### EXERCISE DETAILS
Please transcribe the listing below with every word intact.

┄┄┄┄┄┄

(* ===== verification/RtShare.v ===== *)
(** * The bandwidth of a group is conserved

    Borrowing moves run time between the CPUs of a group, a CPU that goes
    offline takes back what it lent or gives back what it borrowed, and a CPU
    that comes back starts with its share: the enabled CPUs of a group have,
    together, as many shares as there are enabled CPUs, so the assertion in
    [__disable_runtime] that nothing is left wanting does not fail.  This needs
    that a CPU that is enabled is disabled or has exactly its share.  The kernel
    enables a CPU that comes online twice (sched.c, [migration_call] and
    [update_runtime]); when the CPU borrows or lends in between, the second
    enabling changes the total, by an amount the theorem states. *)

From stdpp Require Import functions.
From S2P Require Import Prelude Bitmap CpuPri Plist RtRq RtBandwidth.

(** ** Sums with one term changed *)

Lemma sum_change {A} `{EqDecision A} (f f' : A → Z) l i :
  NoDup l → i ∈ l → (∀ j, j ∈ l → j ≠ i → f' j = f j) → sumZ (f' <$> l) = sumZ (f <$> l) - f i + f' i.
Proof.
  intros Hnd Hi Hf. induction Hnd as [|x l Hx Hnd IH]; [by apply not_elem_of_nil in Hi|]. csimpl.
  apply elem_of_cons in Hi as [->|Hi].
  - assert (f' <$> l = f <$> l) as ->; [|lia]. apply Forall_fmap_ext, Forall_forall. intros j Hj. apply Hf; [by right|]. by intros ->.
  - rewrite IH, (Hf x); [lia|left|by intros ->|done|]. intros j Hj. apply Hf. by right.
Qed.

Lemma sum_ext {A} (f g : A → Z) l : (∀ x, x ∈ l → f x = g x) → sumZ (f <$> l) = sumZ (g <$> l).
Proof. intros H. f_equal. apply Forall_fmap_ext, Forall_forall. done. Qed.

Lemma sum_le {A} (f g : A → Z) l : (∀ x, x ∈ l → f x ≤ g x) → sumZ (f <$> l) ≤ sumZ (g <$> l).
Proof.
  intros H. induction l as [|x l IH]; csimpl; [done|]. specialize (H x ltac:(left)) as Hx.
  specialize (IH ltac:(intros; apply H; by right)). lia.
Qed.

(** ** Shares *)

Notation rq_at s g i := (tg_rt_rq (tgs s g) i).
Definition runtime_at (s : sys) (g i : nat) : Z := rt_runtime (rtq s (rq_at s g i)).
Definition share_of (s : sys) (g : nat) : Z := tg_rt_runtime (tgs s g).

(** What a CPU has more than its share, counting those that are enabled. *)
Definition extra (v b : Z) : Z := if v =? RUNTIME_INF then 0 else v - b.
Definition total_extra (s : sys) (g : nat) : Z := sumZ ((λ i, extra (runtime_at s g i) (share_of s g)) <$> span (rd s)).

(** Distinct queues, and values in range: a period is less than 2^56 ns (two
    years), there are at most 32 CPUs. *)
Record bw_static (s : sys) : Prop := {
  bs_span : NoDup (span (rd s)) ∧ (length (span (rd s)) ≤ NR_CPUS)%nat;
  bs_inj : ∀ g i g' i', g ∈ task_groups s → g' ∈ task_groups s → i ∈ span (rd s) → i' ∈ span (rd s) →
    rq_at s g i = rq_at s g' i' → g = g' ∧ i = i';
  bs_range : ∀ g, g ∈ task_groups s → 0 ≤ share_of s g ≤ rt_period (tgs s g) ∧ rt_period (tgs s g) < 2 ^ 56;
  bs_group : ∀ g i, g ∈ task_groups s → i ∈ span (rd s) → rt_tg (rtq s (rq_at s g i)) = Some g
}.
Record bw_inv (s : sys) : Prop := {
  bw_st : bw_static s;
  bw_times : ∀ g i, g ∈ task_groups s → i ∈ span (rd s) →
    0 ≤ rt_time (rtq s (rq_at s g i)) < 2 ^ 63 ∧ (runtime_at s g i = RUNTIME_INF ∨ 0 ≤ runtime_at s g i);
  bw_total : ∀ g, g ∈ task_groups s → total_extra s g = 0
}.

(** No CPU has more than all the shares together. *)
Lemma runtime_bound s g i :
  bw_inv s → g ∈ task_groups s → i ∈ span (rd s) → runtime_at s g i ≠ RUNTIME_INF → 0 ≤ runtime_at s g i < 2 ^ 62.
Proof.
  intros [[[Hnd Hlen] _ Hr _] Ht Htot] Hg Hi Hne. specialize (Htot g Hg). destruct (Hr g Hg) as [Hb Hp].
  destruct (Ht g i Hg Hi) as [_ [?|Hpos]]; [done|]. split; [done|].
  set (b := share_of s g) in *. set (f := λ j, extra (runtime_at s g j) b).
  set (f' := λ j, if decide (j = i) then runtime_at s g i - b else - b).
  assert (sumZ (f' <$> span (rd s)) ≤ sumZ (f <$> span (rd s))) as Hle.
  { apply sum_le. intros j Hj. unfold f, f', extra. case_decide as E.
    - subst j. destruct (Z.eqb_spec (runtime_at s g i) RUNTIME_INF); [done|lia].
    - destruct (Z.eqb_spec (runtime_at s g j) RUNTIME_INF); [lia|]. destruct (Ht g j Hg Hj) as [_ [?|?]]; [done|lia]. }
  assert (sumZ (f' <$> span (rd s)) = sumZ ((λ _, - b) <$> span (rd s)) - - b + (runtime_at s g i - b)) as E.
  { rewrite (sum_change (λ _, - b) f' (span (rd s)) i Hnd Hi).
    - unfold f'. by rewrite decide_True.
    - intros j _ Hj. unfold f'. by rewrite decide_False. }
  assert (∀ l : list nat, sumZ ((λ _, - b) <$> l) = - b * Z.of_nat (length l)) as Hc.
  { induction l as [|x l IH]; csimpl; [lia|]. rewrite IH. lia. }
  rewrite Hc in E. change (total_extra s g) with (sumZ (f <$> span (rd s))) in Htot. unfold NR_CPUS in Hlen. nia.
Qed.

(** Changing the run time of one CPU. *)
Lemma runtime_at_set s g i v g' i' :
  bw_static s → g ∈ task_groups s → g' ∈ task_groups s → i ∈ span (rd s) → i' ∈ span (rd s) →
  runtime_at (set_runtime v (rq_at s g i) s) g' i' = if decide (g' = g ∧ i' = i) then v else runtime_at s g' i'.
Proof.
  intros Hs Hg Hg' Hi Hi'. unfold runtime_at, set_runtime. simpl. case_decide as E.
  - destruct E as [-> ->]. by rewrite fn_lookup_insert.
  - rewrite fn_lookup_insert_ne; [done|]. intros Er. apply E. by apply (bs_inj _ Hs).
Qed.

┄┄┄┄┄┄

### EXERCISE OUTPUT
(* ===== verification/RtShare.v ===== *)
(** * The bandwidth of a group is conserved

    Borrowing moves run time between the CPUs of a group, a CPU that goes
    offline takes back what it lent or gives back what it borrowed, and a CPU
    that comes back starts with its share: the enabled CPUs of a group have,
    together, as many shares as there are enabled CPUs, so the assertion in
    [__disable_runtime] that nothing is left wanting does not fail.  This needs
    that a CPU that is enabled is disabled or has exactly its share.  The kernel
    enables a CPU that comes online twice (sched.c, [migration_call] and
    [update_runtime]); when the CPU borrows or lends in between, the second
    enabling changes the total, by an amount the theorem states. *)

From stdpp Require Import functions.
From S2P Require Import Prelude Bitmap CpuPri Plist RtRq RtBandwidth.

(** ** Sums with one term changed *)

Lemma sum_change {A} `{EqDecision A} (f f' : A → Z) l i :
  NoDup l → i ∈ l → (∀ j, j ∈ l → j ≠ i → f' j = f j) → sumZ (f' <$> l) = sumZ (f <$> l) - f i + f' i.
Proof.
  intros Hnd Hi Hf. induction Hnd as [|x l Hx Hnd IH]; [by apply not_elem_of_nil in Hi|]. csimpl.
  apply elem_of_cons in Hi as [->|Hi].
  - assert (f' <$> l = f <$> l) as ->; [|lia]. apply Forall_fmap_ext, Forall_forall. intros j Hj. apply Hf; [by right|]. by intros ->.
  - rewrite IH, (Hf x); [lia|left|by intros ->|done|]. intros j Hj. apply Hf. by right.
Qed.

Lemma sum_ext {A} (f g : A → Z) l : (∀ x, x ∈ l → f x = g x) → sumZ (f <$> l) = sumZ (g <$> l).
Proof. intros H. f_equal. apply Forall_fmap_ext, Forall_forall. done. Qed.

Lemma sum_le {A} (f g : A → Z) l : (∀ x, x ∈ l → f x ≤ g x) → sumZ (f <$> l) ≤ sumZ (g <$> l).
Proof.
  intros H. induction l as [|x l IH]; csimpl; [done|]. specialize (H x ltac:(left)) as Hx.
  specialize (IH ltac:(intros; apply H; by right)). lia.
Qed.

(** ** Shares *)

Notation rq_at s g i := (tg_rt_rq (tgs s g) i).
Definition runtime_at (s : sys) (g i : nat) : Z := rt_runtime (rtq s (rq_at s g i)).
Definition share_of (s : sys) (g : nat) : Z := tg_rt_runtime (tgs s g).

(** What a CPU has more than its share, counting those that are enabled. *)
Definition extra (v b : Z) : Z := if v =? RUNTIME_INF then 0 else v - b.
Definition total_extra (s : sys) (g : nat) : Z := sumZ ((λ i, extra (runtime_at s g i) (share_of s g)) <$> span (rd s)).

(** Distinct queues, and values in range: a period is less than 2^56 ns (two
    years), there are at most 32 CPUs. *)
Record bw_static (s : sys) : Prop := {
  bs_span : NoDup (span (rd s)) ∧ (length (span (rd s)) ≤ NR_CPUS)%nat;
  bs_inj : ∀ g i g' i', g ∈ task_groups s → g' ∈ task_groups s → i ∈ span (rd s) → i' ∈ span (rd s) →
    rq_at s g i = rq_at s g' i' → g = g' ∧ i = i';
  bs_range : ∀ g, g ∈ task_groups s → 0 ≤ share_of s g ≤ rt_period (tgs s g) ∧ rt_period (tgs s g) < 2 ^ 56;
  bs_group : ∀ g i, g ∈ task_groups s → i ∈ span (rd s) → rt_tg (rtq s (rq_at s g i)) = Some g
}.
Record bw_inv (s : sys) : Prop := {
  bw_st : bw_static s;
  bw_times : ∀ g i, g ∈ task_groups s → i ∈ span (rd s) →
    0 ≤ rt_time (rtq s (rq_at s g i)) < 2 ^ 63 ∧ (runtime_at s g i = RUNTIME_INF ∨ 0 ≤ runtime_at s g i);
  bw_total : ∀ g, g ∈ task_groups s → total_extra s g = 0
}.

(** No CPU has more than all the shares together. *)
Lemma runtime_bound s g i :
  bw_inv s → g ∈ task_groups s → i ∈ span (rd s) → runtime_at s g i ≠ RUNTIME_INF → 0 ≤ runtime_at s g i < 2 ^ 62.
Proof.
  intros [[[Hnd Hlen] _ Hr _] Ht Htot] Hg Hi Hne. specialize (Htot g Hg). destruct (Hr g Hg) as [Hb Hp].
  destruct (Ht g i Hg Hi) as [_ [?|Hpos]]; [done|]. split; [done|].
  set (b := share_of s g) in *. set (f := λ j, extra (runtime_at s g j) b).
  set (f' := λ j, if decide (j = i) then runtime_at s g i - b else - b).
  assert (sumZ (f' <$> span (rd s)) ≤ sumZ (f <$> span (rd s))) as Hle.
  { apply sum_le. intros j Hj. unfold f, f', extra. case_decide as E.
    - subst j. destruct (Z.eqb_spec (runtime_at s g i) RUNTIME_INF); [done|lia].
    - destruct (Z.eqb_spec (runtime_at s g j) RUNTIME_INF); [lia|]. destruct (Ht g j Hg Hj) as [_ [?|?]]; [done|lia]. }
  assert (sumZ (f' <$> span (rd s)) = sumZ ((λ _, - b) <$> span (rd s)) - - b + (runtime_at s g i - b)) as E.
  { rewrite (sum_change (λ _, - b) f' (span (rd s)) i Hnd Hi).
    - unfold f'. by rewrite decide_True.
    - intros j _ Hj. unfold f'. by rewrite decide_False. }
  assert (∀ l : list nat, sumZ ((λ _, - b) <$> l) = - b * Z.of_nat (length l)) as Hc.
  { induction l as [|x l IH]; csimpl; [lia|]. rewrite IH. lia. }
  rewrite Hc in E. change (total_extra s g) with (sumZ (f <$> span (rd s))) in Htot. unfold NR_CPUS in Hlen. nia.
Qed.

(** Changing the run time of one CPU. *)
Lemma runtime_at_set s g i v g' i' :
  bw_static s → g ∈ task_groups s → g' ∈ task_groups s → i ∈ span (rd s) → i' ∈ span (rd s) →
  runtime_at (set_runtime v (rq_at s g i) s) g' i' = if decide (g' = g ∧ i' = i) then v else runtime_at s g' i'.
Proof.
  intros Hs Hg Hg' Hi Hi'. unfold runtime_at, set_runtime. simpl. case_decide as E.
  - destruct E as [-> ->]. by rewrite fn_lookup_insert.
  - rewrite fn_lookup_insert_ne; [done|]. intros Er. apply E. by apply (bs_inj _ Hs).
Qed.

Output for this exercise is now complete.